Background: N-propionyl-4- S-cysteaminylphenol (NPr-4- S-CAP) is selectively incorporated into melanoma cells and degrades them. However, it remains unclear whether NPr-4- S-CAP can induce cell death associated with the induction of host immune responses and tumor suppression in vivo. Objective: To examine the molecular mechanism of NPr-4- S-CAP-mediated cytotoxicity toward melanoma cells and to test whether NPr-4- S-CAP can suppress transplanted primary and secondary B16F1 melanomas.
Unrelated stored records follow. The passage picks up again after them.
(* ===== verification/OsKernel.v ===== *)
(** * Processes that lock a file

    The code of src/os_unix.c talks to the operating system through system calls.
    Here a function of one process is a program ([prog]) that computes on the
    memory of the process between its calls; the processes run concurrently and
    only their calls interleave. The operating system keeps the POSIX advisory locks on
    one file as fcntl(2) documents them: a process sets locks on ranges
    of bytes, an exclusive lock is granted only if no other process has any lock
    on the range, and closing any descriptor of the file releases all locks of the
    process. Every call may fail. *)

From S2P Require Import Prelude.
From stdpp Require Import relations gmap.
#[local] Open Scope Z_scope.
#[local] Open Scope list_scope.

(** ** Locks *)

(** [l_type]: [F_UNLCK], [F_RDLCK], [F_WRLCK]. *)
Inductive ltype : Set := F_UNLCK | F_RDLCK | F_WRLCK.

#[global] Instance ltype_eq_dec : EqDecision ltype.
Proof. solve_decision. Defined.

(** [struct flock], with [l_whence = SEEK_SET]. *)
Record flock : Set := Flock { l_type : ltype; l_start : Z; l_len : Z }.

(** The locks of one process on the file, byte by byte. *)
Definition lockmap : Type := Z → ltype.
Definition no_locks : lockmap := λ _, F_UNLCK.

(** [l_len = 0] extends the range to the largest offset. *)
Definition flock_end (l : flock) : Z := if l_len l =? 0 then 2 ^ 63 else l_start l + l_len l.
Definition covers (l : flock) (b : Z) : bool := (l_start l <=? b) && (b <? flock_end l).
Definition setl (l : flock) (m : lockmap) : lockmap := λ b, if covers l b then l_type l else m b.

Lemma setl_at t a n m x : 0 < n → setl (Flock t a n) m x = if decide (a ≤ x < a + n) then t else m x.
Proof.
  intros Hn. unfold setl, covers, flock_end. cbn. rewrite (proj2 (Z.eqb_neq n 0)) by lia.
  destruct (Z.leb_spec a x), (Z.ltb_spec x (a + n)); cbn; case_decide; done || lia.
Qed.

Definition compatible (s t : ltype) : bool :=
  match s, t with F_UNLCK, _ | _, F_UNLCK | F_RDLCK, F_RDLCK => true | _, _ => false end.

(** May a process take the lock [l] while the other processes have [others]? *)
Definition grantable (others : list lockmap) (l : flock) : bool :=
  match l_type l with
  | F_UNLCK => true
  | t => forallb (λ b, forallb (λ m : lockmap, compatible t (m b)) others) (seqZ (l_start l) (flock_end l - l_start l))
  end.

(** The type of a lock of another process that is in the way of [l]. *)
Definition blocking (others : list lockmap) (l : flock) : ltype :=
  if grantable others l then F_UNLCK else
  if grantable others (Flock F_RDLCK (l_start l) (l_len l)) then F_RDLCK else F_WRLCK.

(** ** Programs *)

(** System calls: [fcntl(F_SETLK)], [fcntl(F_GETLK)], [close], [fstat], [stat], [open],
    [ftruncate] to length zero, [unlink], and the allocation of memory, which may fail as well. *)
Inductive call : Set :=
  | SETLK (l : flock) | GETLK (l : flock) | CLOSE (fd : Z) | FSTAT (fd : Z) | STAT | OPEN (flags : Z) | FTRUNCATE | UNLINK | MALLOC.

(** An answer is the result, 0 or -1, and [errno] or a value. *)
Abbreviation answer := (Z * Z)%type.

Inductive prog (A : Type) : Type :=
  | Done (a : A)
  | Bad (f : fault)
  | Sys (c : call) (k : answer → prog A).
Arguments Done {A} a.
Arguments Bad {A} f.
Arguments Sys {A} c k.

Fixpoint prog_bind {A B} (k : A → prog B) (m : prog A) : prog B :=
  match m with
  | Done a => k a
  | Bad f => Bad f
  | Sys c r => Sys c (λ x, prog_bind k (r x))
  end.

(** Code of a process with memory [S]. *)
Definition os (S A : Type) : Type := S → prog (A * S).

#[global] Instance os_ret S : MRet (os S) := λ A a s, Done (a, s).
#[global] Instance os_bind S : MBind (os S) := λ A B k m s, prog_bind (λ r : A * S, k r.1 r.2) (m s).

Definition os_get {S A} (f : S → A) : os S A := λ s, Done (f s, s).
Definition os_mod {S} (f : S → S) : os S () := λ s, Done ((), f s).
Definition os_some {S A} (f : S → option A) : os S A := λ s,
  match f s with Some a => Done (a, s) | None => Bad NullDeref end.
Definition os_assert {S} (b : bool) : os S () := λ s, if b then Done ((), s) else Bad AssertFail.
Definition os_call {S} (c : call) : os S answer := λ s, Sys c (λ x, Done (x, s)).

(** ** The operating system *)

Definition EAGAIN : Z := 11.

(** The answer to a call of a process with locks [m], and its locks after it. The
    event [ev] decides what the operating system is free to choose: an error, and
    otherwise the value of the answer. *)
Definition serve (others : list lockmap) (m : lockmap) (c : call) (ev : Z * Z) : answer * lockmap :=
  match c with
  | SETLK l =>
      if negb (ev.1 =? 0) then ((-1, ev.1), m)
      else if grantable others l then ((0, 0), setl l m) else ((-1, EAGAIN), m)
  | GETLK l =>
      if negb (ev.1 =? 0) then ((-1, ev.1), m)
      else ((0, match blocking others l with F_UNLCK => 2 | F_RDLCK => 0 | F_WRLCK => 1 end), m)
  | CLOSE fd =>
      if negb (ev.1 =? 0) then ((-1, ev.1), if ev.2 =? 0 then m else no_locks) else ((0, 0), no_locks)
  | _ => if negb (ev.1 =? 0) then ((-1, ev.1), m) else ((0, ev.2), m)
  end.

(** What one process can observe of [serve]: the other processes only decide
    whether a lock is granted. *)
Inductive own_step (m : lockmap) : call → answer → lockmap → Prop :=
  | own_set l v : own_step m (SETLK l) (0, v) (setl l m)
  | own_close fd v : own_step m (CLOSE fd) (0, v) no_locks
  | own_close_fails fd e : own_step m (CLOSE fd) (-1, e) no_locks
  | own_value c v : (∀ l, c ≠ SETLK l) → (∀ fd, c ≠ CLOSE fd) → own_step m c (0, v) m
  | own_fails c e : own_step m c (-1, e) m.

Lemma serve_own others m c ev : own_step m c (serve others m c ev).1 (serve others m c ev).2.
Proof.
  destruct c; cbn; destruct (negb (ev.1 =? 0)); cbn; try (constructor; done).
  - destruct (grantable others l); constructor.
  - destruct (ev.2 =? 0); constructor.
Qed.

(** ** Total correctness of a program of one process

    [wp T I ok Q p m]: whatever the system answers, [p] started with locks [m] runs
    into no fault and ends with [Q], [I] holds of its locks after each call and
    [T] whenever it truncates the file. [ok] restricts the answers. *)
Fixpoint wp {A} (T I : lockmap → Prop) (ok : call → answer → Prop) (Q : A → lockmap → Prop) (p : prog A) (m : lockmap) : Prop :=
  match p with
  | Done a => Q a m
  | Bad _ => False
  | Sys c k => (c = FTRUNCATE → T m) ∧ ∀ x m', own_step m c x m' → ok c x → I m' ∧ wp T I ok Q (k x) m'
  end.

Section wp.
Context (T I : lockmap → Prop) (ok : call → answer → Prop).

Lemma wp_mono {A} (Q R : A → lockmap → Prop) p m : (∀ a m', Q a m' → R a m') → wp T I ok Q p m → wp T I ok R p m.
Proof.
  intros HQ. revert m. induction p as [a|f|c k IH]; intros m; cbn; [by apply HQ|done|].
  intros [Ht H]. split; [done|]. intros x m' Hs Hx. destruct (H x m' Hs Hx) as [? ?]. split; [done|]. by apply IH.
Qed.

(** [I] holds at the end as well. *)
Lemma wp_keep {A} (Q : A → lockmap → Prop) p m : I m → wp T I ok (λ a m', I m' → Q a m') p m → wp T I ok Q p m.
Proof.
  revert m. induction p as [a|f|c k IH]; intros m Hm; cbn; [auto|done|].
  intros [Ht H]. split; [done|]. intros x m' Hs Hx. destruct (H x m' Hs Hx) as [? ?]. split; [done|]. by apply IH.
Qed.
(** A process with two connections and another process: shared locks, a writer that has to wait, and an EXCLUSIVE lock. *)
Definition demo_run : list (nat * option lock_op) :=
  [(1, None); (2, None); (1, Some (OpOpen 0 false true 0x42)); (1, Some (OpOpen 1 false true 0x42)); (2, Some (OpOpen 0 false true 0x42));
   (1, Some (OpLock 0 1)); (2, Some (OpLock 0 1)); (1, Some (OpLock 0 2)); (2, Some (OpLock 0 2)); (1, Some (OpLock 1 1)); (1, Some (OpLock 0 4));
   (1, Some (OpUnlock 1 0)); (1, Some (OpClose 1)); (1, Some (OpLock 0 4)); (2, Some (OpUnlock 0 0)); (1, Some (OpLock 0 4)); (2, Some (OpLock 0 1))]%nat.

Definition demo_machine : machine proc lock_op := match exec_all unix_locks follows ∅ demo_run with Some (_, w) => w | None => ∅ end.

Lemma demo_results : fst <$> exec_all unix_locks follows ∅ demo_run = Some [0; 0; 0; 0; 0; 0; 0; 0; 5; 0; 5; 0; 0; 5; 0; 0; 5].
Proof. vm_compute. reflexivity. Qed.

Lemma demo_reachable : rtc (step unix_locks) ∅ demo_machine.
Proof.
  unfold demo_machine. destruct (exec_all unix_locks follows ∅ demo_run) as [[rs w]|] eqn:E; [|apply rtc_refl].
  eapply (exec_all_steps unix_locks follows); [intros s o; apply bool_decide_eq_true|apply op_tolerates_quiet|exact E].
Qed.

Lemma unixLock_exclusion_witness : lock_of demo_machine 1 0 = EXCLUSIVE_LOCK ∧ ∀ g, lock_of demo_machine 2 g = NO_LOCK.
Proof.
  split; [vm_compute; reflexivity|]. intros g. destruct (unixLock_exclusion demo_machine demo_reachable) as [H _]. apply (H 1%nat 0%nat 2%nat g ltac:(congruence)). vm_compute. reflexivity.
Defined.

(** ** Files of unix-excl with read-only files *)

(** Process 1 has a connection to the file through unix-excl and another that is read-only. *)
Definition mixed_run : list (nat * option lock_op) :=
  [(1, None); (2, None); (1, Some (OpOpen 0 true true 0x42)); (1, Some (OpOpen 1 true true 0x41)); (2, Some (OpOpen 0 false true 0x42));
   (1, Some (OpLock 0 1)); (1, Some (OpUnlock 0 0)); (1, Some (OpLock 1 1)); (1, Some (OpUnlock 1 0));
   (2, Some (OpLock 0 1)); (1, Some (OpLock 0 1)); (1, Some (OpLock 0 2)); (1, Some (OpLock 0 4))]%nat.

(** The exclusive lock that unix-excl takes once for the whole process is lost when a read-only
    connection of the same process gives its lock back, because [unixFileLock] passes the
    requests of read-only files on to the system. [bProcessLock] stays set, so that
    afterwards the process gets an EXCLUSIVE lock while another process has a SHARED lock. *)
Theorem unix_excl_loses_lock :
  match exec_all unix_locks (λ _ _, true) ∅ mixed_run with
  | Some (rs, w) => Forall (λ rc, rc = SQLITE_OK) rs ∧ lock_of w 1 0 = EXCLUSIVE_LOCK ∧ lock_of w 2 0 = SHARED_LOCK
  | None => False
  end.
Proof. vm_compute. repeat constructor. Qed.
Lemma masks_cons x y c p : find_shm c (pFirst x) = None → pFirst y = (c, p) :: pFirst x → ∀ d, masks (Some y) None d = if decide (d = c) then p else masks (Some x) None d.
Proof. intros Hc Hy d. unfold masks, conn. cbn. rewrite Hy. cbn. destruct (decide (c = d)) as [->|Hd]; [by rewrite decide_True|]. by rewrite decide_False by congruence. Qed.

Lemma setl_self t a m : setl (Flock t a 1) m a = t.
Proof. rewrite setl_at by lia. by rewrite decide_True by lia. Qed.

(** The dead-man switch is locked when the node is ready, exclusively while the file is truncated. *)
Lemma wp_open_node dbh ro Q m : (∀ m', I m') → (∀ m', m' UNIX_SHM_DMS = F_WRLCK → T m') → (∀ f x, ok (OPEN f) x → x.1 = 0 → 0 ≤ x.2) →
  (∀ h m', 0 ≤ h → m' UNIX_SHM_DMS ≠ F_UNLCK → Q (SQLITE_OK, Some (UnixShmNode h ro 0 [])) m') →
  (∀ rc s m', rc ≠ SQLITE_OK → (∀ x, s = Some x → node_nRef x = 0) → Q (rc, s) m') → wp T I ok Q (open_node dbh 0 ro None) m.
Proof.
  intros HI HT Hopen HQ Hf. assert (∀ rc s m', rc ≠ SQLITE_OK → (∀ x, s = Some x → node_nRef x = 0) → wp T I ok Q ((mret rc : os shm Z) s) m') as Hfail by (intros; by apply Hf).
  unfold open_node. apply wp_value; [done|done|done|]. intros st _. destruct (negb (st.1 =? 0) && (0 =? 0)); [by apply Hfail|].
  apply wp_value; [done|done|done|]. intros a _. destruct (negb _); [by apply Hfail|]. apply wp_set_node. apply wp_value; [done|done|done|]. intros b _. destruct (negb _); [by apply Hfail; [|intros y [= <-]]|].
  change (0 =? 0) with true. cbn iota. apply wp_value; [done|done|done|]. intros y Hy. apply wp_set_node. destruct (Z.eqb_spec y.1 0) as [Hy0|Hy0]; cbn [negb]; [|by apply Hfail; [|intros z [= <-]]].
  pose proof (Hopen _ _ Hy Hy0) as Hh. set (x := UnixShmNode y.2 ro 0 []).
  assert (∀ m', wp T I ok Q (unixShmSystemLock F_RDLCK UNIX_SHM_DMS 1 (Some x)) m') as Hrd.
  { intros m'. apply wp_system_lock; [done|by left|sh|done|done|apply HQ; [done|by rewrite setl_self]|]. by apply Hf; [|intros z [= <-]]. }
  apply wp_bind, wp_system_lock; [done|by left|sh|done|done| |].
  - change (SQLITE_OK =? SQLITE_OK) with true. cbn iota. apply wp_bind. apply wp_truncate; [apply HT; by rewrite setl_self|done|]. intros t. cbn [wp mret os_ret fst snd]. destruct (t.1 =? 0); cbn [negb]; [apply Hrd|]. by apply Hf; [|intros z [= <-]].
  - change (SQLITE_BUSY =? SQLITE_OK) with false. cbn iota. apply Hrd.
Qed.

Lemma wp_open_shm c dbh ro Q s m : shm_ok s m → conn s c = None → I m → (s = None → ∀ m', I m') → (∀ m', m' UNIX_SHM_DMS = F_WRLCK → T m') →
  (∀ f x, ok (OPEN f) x → x.1 = 0 → 0 ≤ x.2) → (∀ rc s' m', shm_ok s' m' → Q (rc, s') m') → wp T I ok Q (unixOpenSharedMemory c dbh 0 ro s) m.
Proof.
  intros Hs Hc Hm HI HT Hopen HQ. unfold unixOpenSharedMemory. apply wp_value; [done|done|done|]. intros a _. destruct (negb _); [by apply HQ|]. apply wp_bind. cbn [wp os_get fst snd id].
  assert (∀ x m', find_shm c (pFirst x) = None → 0 ≤ node_h x → node_nRef x = Z.of_nat (length (pFirst x)) → NoDup (pFirst x).*1 → backed (masks (Some x) None) true m' →
    wp T I ok Q ((pShmNode ← get_node; let pShmNode := node_refs (node_nRef pShmNode + 1) pShmNode in
      _ ← set_node (Some (node_list ((c, UnixShm 0 0) :: pFirst pShmNode) pShmNode)); mret SQLITE_OK) (Some x)) m') as Hadd.
  { intros x m' Hx H1 H2 H3 H4. apply wp_get_node. apply wp_set_node. apply HQ. split; cbn [node_list node_refs node_h node_nRef pFirst].
    - done.
    - cbn. lia.
    - done.
    - cbn. constructor; [|done]. intros ((j & q) & -> & Hq)%list_elem_of_fmap. apply elem_find in Hq; [|done]. cbn in Hx. congruence.
    - eapply backed_ext; [|exact H4]. intros d. etrans; [|symmetry; by apply (masks_cons x _ c (UnixShm 0 0) Hx)]. case_decide as Hd; [|done]. subst d. unfold masks, conn. cbn. by rewrite Hx. }
  destruct s as [x|].
  - unfold conn in Hc. cbn in Hc. destruct Hs as [H1 H2 H3 H4 H5]. apply wp_bind. apply wp_assert; [by rewrite Hc|]. cbn [wp mret os_ret fst snd]. change (negb (SQLITE_OK =? SQLITE_OK)) with false. cbn iota. by apply Hadd.
  - apply wp_bind. apply wp_open_node; [by apply HI|done|done| |].
    + intros h m' Hh Hd. change (negb (SQLITE_OK =? SQLITE_OK)) with false. cbn iota. apply Hadd; [done|done|done|constructor|].
      split; [intros d k|intros d k|intros d e k _|done]; unfold masks, conn, excl_at, shared_at; cbn; by rewrite Z.bits_0.
    + intros rc s m' Hrc Hz. cbn [fst snd]. rewrite (proj2 (Z.eqb_neq _ _) Hrc). cbn [negb]. apply wp_bind, wp_purge; [by apply HI|done|]. intros m2. by apply HQ.
Qed.

Lemma wp_unmap c Q s m : shm_ok s m → I m → (∀ x, s = Some x → node_nRef x = 1 → ∀ m', find_shm c (pFirst x) ≠ None → I m') → (∀ rc s' m', shm_ok s' m' → Q (rc, s') m') → wp T I ok Q (unixShmUnmap c false s) m.
Proof.
  intros Hs Hm HI HQ. unfold unixShmUnmap. apply wp_bind. cbn [wp os_get fst snd id]. destruct s as [x|]; cbn [mbind option_bind]; [|by apply HQ].
  destruct (find_shm c (pFirst x)) as [p|] eqn:Hc; [|by apply HQ]. assert (find_shm c (pFirst x) ≠ None) as Hc' by (by rewrite Hc). pose proof Hs as [H1 H2 H3 H4 H5].
  pose proof (remove_length _ _ Hc') as Hl. apply wp_get_node. apply wp_assert; [cbn; apply Z.ltb_lt; lia|]. apply wp_set_node. cbn [node_nRef node_refs node_list]. destruct (Z.eqb_spec (node_nRef x - 1) 0) as [Hz|Hz].
  - apply wp_bind. cbn [andb wp mret os_ret fst snd]. apply wp_bind, wp_purge; [intros m'; by apply (HI x eq_refl); [lia|]|intros y [= <-]; cbn; lia|]. intros m'. by apply HQ.
  - apply HQ. destruct (remove_keys (pFirst x) c H4) as [K1 K2]. split; cbn; [done|lia| |done|].
    + intros Hn. rewrite Hn in Hl. cbn in Hl. lia.
    + destruct H5 as [B1 B2 B3 B4].
      assert (∀ d, masks (Some (node_refs (node_nRef x - 1) (node_list (remove_shm c (pFirst x)) x))) None d = if decide (d = c) then UnixShm 0 0 else masks (Some x) None d) as Hmk.
      { intros d. unfold masks, conn. cbn. rewrite find_remove by done. by case_decide. }
      split; [intros d k|intros d k|intros d e k Hde|done]; rewrite !Hmk.
      * case_decide; [unfold excl_at; cbn; by rewrite Z.bits_0|apply B1].
      * case_decide; [unfold shared_at; cbn; by rewrite Z.bits_0|apply B2].
      * destruct (decide (d = c)), (decide (e = c)); unfold excl_at, shared_at; cbn; rewrite ?Z.bits_0; try done. by apply B3.
Qed.
End code.

(** ** Exclusion *)

Lemma shm_ok_promise s o m : shm_ok s m → shm_promise s (Some o) m.
Proof.
  intros Hs. destruct s as [x|].
  2: { split; [intros c k|intros c k|intros c d k _|done]; unfold masks, conn, excl_at, shared_at; cbn; by rewrite Z.bits_0. }
  pose proof (no_backed _ _ Hs) as [B1 B2 B3 B4].
  assert (∀ c k, (excl_at (masks (Some x) (Some o) c) k → excl_at (masks (Some x) None c) k) ∧ (shared_at (masks (Some x) (Some o) c) k → shared_at (masks (Some x) None c) k)) as Hle.
  { intros c k. unfold masks. destruct (conn (Some x) c) as [p|]; [|done]. destruct o as [| |]; [done| |]; case_decide; unfold excl_at, shared_at; cbn; rewrite ?Z.ldiff_spec, ?Z.bits_0; split; try done; by intros [? _]%andb_prop. }
  split.
  - intros c k Hk. apply (B1 c). by apply Hle.
  - intros c k Hk. apply (B2 c). by apply Hle.
  - intros c d k Hcd Hk. destruct (B3 c d k Hcd ltac:(by apply Hle)) as [N1 N2]. split; intros Hx; [apply N1|apply N2]; by apply Hle.
  - intros _. by apply B4.
Qed.

#[global] Instance shm_locks_sound : Sound shm_locks shm_ok shm_promise.
Proof.
  assert (∀ o m, shm_promise None o m) as Hnone.
  { intros o m. split; [intros c k|intros c k|intros c d k _|done]; unfold masks, conn, excl_at, shared_at; cbn; by rewrite Z.bits_0. }
  split.
  - done.
  - intros [x|] m Hs; [apply Hs|apply Hnone].
  - intros s o m Hs _. by apply shm_ok_promise.
  - intros s o m Hs Hst. pose proof (shm_ok_promise s o m Hs) as Hm. destruct o as [c dbh ro|c ofst n fl|c del]; cbn [code shm_locks shm_code may_start] in *.
    + apply wp_open_shm; [done|done|done|intros -> m'; apply Hnone|done|intros f x Hx; exact Hx|done].
    + destruct s as [x|]; [|done]. by apply wp_unixShmLock.
    + cbn in Hst. subst del. apply wp_unmap; [done|done| |done]. intros x -> Hr m' Hc. pose proof Hs as [N1 N2 N3 N4 N5].
      assert (∀ d, masks (Some x) (Some (OpShmUnmap c false)) d = UnixShm 0 0) as Hz.
      { intros d. unfold masks, conn. cbn. destruct (find_shm d (pFirst x)) as [p|] eqn:Ed; [|done]. case_decide as Hd; [done|]. destruct (pFirst x) as [|[j q] [|? ?]] eqn:El; [done| |cbn in N2; lia]. cbn in Hc, Ed. destruct (decide (j = c)), (decide (j = d)); congruence. }
      split; [intros d k|intros d k|intros d e k _|]; rewrite ?Hz; unfold excl_at, shared_at; cbn; rewrite ?Z.bits_0, ?Hr; done.
Qed.

(** The locks of connection [c] of process [i]. *)
Definition masks_of (w : machine shm shm_op) (i c : nat) : unixShm :=
  match w !! i with Some p => masks (memory p) (fst <$> running p) c | None => UnixShm 0 0 end.

Lemma masks_none k : ¬ excl_at (UnixShm 0 0) k ∧ ¬ shared_at (UnixShm 0 0) k.
Proof. unfold excl_at, shared_at. cbn. by rewrite Z.bits_0. Qed.

(** C17: the locks of the shared memory exclude each other. Whatever processes connect, lock,
    unlock and disconnect, in whatever order their system calls interleave and fail and whatever process
    dies: if a connection has an exclusive lock of a slot then no other connection, in the same process
    or in another, has a lock of that slot. A process truncates the shared memory only
    while no other process is connected to it, and no operation runs into a failed assertion or another fault. *)
Theorem unixShmLock_exclusion w : rtc (step shm_locks) ∅ w →
  (∀ i c j d k, (i, c) ≠ (j, d) → excl_at (masks_of w i c) k → ¬ excl_at (masks_of w j d) k ∧ ¬ shared_at (masks_of w j d) k) ∧
  (∀ i p o r j q, w !! i = Some p → running p = Some (o, Sys FTRUNCATE r) → w !! j = Some q → i ≠ j → connected (memory q) (fst <$> running q) = false) ∧
  (∀ i p o e, w !! i = Some p → running p ≠ Some (o, Bad e)).
Proof.
  intros Hw. pose proof (reachable_ok shm_locks (Inv := shm_ok) (Prom := shm_promise) w Hw) as [Hp Hc]. split; [|split].
  - intros i c j d k Hne. unfold masks_of. destruct (w !! i) as [p|] eqn:Ei; [|by intros ?%masks_none]. destruct (w !! j) as [q|] eqn:Ej; [|intros _; apply masks_none].
    pose proof (pk_prom _ _ (Hp i p Ei)) as [P1 _ P3 _]. pose proof (pk_prom _ _ (Hp j q Ej)) as [Q1 Q2 _ _]. intros Hk. destruct (decide (i = j)) as [->|Hij].
    + rewrite Ei in Ej. injection Ej as <-. apply (P3 c d k); [congruence|done].
    + destruct (P1 c k Hk) as [_ Hx]. pose proof (Hc i j p q (UNIX_SHM_BASE + k) Ei Ej Hij) as Hcomp. rewrite Hx in Hcomp. split; intros Hk'; [destruct (Q1 d k Hk') as [_ Hy]; by rewrite Hy in Hcomp|destruct (Q2 d k Hk') as [_ Hy]; by destruct (locks q (UNIX_SHM_BASE + k))].
  - intros i p o r j q Ei Hr Ej Hij. pose proof (pk_run _ _ (Hp i p Ei)) as Hwp. rewrite Hr in Hwp. destruct Hwp as [Ht _]. specialize (Ht eq_refl). cbn in Ht.
    pose proof (bk_dms _ _ _ (pk_prom _ _ (Hp j q Ej))) as Hd. destruct (connected _ _); [|done]. exfalso. apply Hd; [done|]. pose proof (Hc i j p q UNIX_SHM_DMS Ei Ej Hij) as Hcomp. rewrite Ht in Hcomp. by destruct (locks q UNIX_SHM_DMS).
  - intros i p o e Ei Hr. pose proof (pk_run _ _ (Hp i p Ei)) as H. by rewrite Hr in H.
Qed.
Methods: Cytotoxicity and apoptosis of melanoma cells were assessed by cell counting, flow cytometry, and detection of reactive oxygen species (ROS) and apoptotic molecules. NPr-4- S-CAP-associated host immunity was studied using a B16F1 mouse melanoma model through the application of CD4- and CD8-specific antibodies and tetramer assay. Results: NPr-4-S-CAP suppressed growth of pigmented melanoma cells associated with an increase of intracellular ROS, activation of caspase 3 and DNA fragmentation, suggesting that NPr-4-S-CAP mediated ROS production, eliciting apoptosis of melanoma cells. Growth of transplanted B16F1 melanomas was inhibited after the consecutive intratumoral injections of NPr-4-S-CAP, and the tumor growth after rechallenge of B16F1 was significantly suppressed in the treated mice. This suppression occurred when the treated mice were given the anti-CD4 antibody, but not the anti-CD8 antibody. Tetramer assay demonstrated increased TYRP-2-specific CD8 ⁺ T cells in the lymph node and spleen cells prepared from NPr-4-S-CAP-treated B16F1-bearing mice. Conclusions: These suggest that NPr-4-S-CAP induces apoptosis in melanoma cells through ROS production and generates CD8 ⁺ cell immunity resulting in the suppression of rechallenged B16F1 melanoma.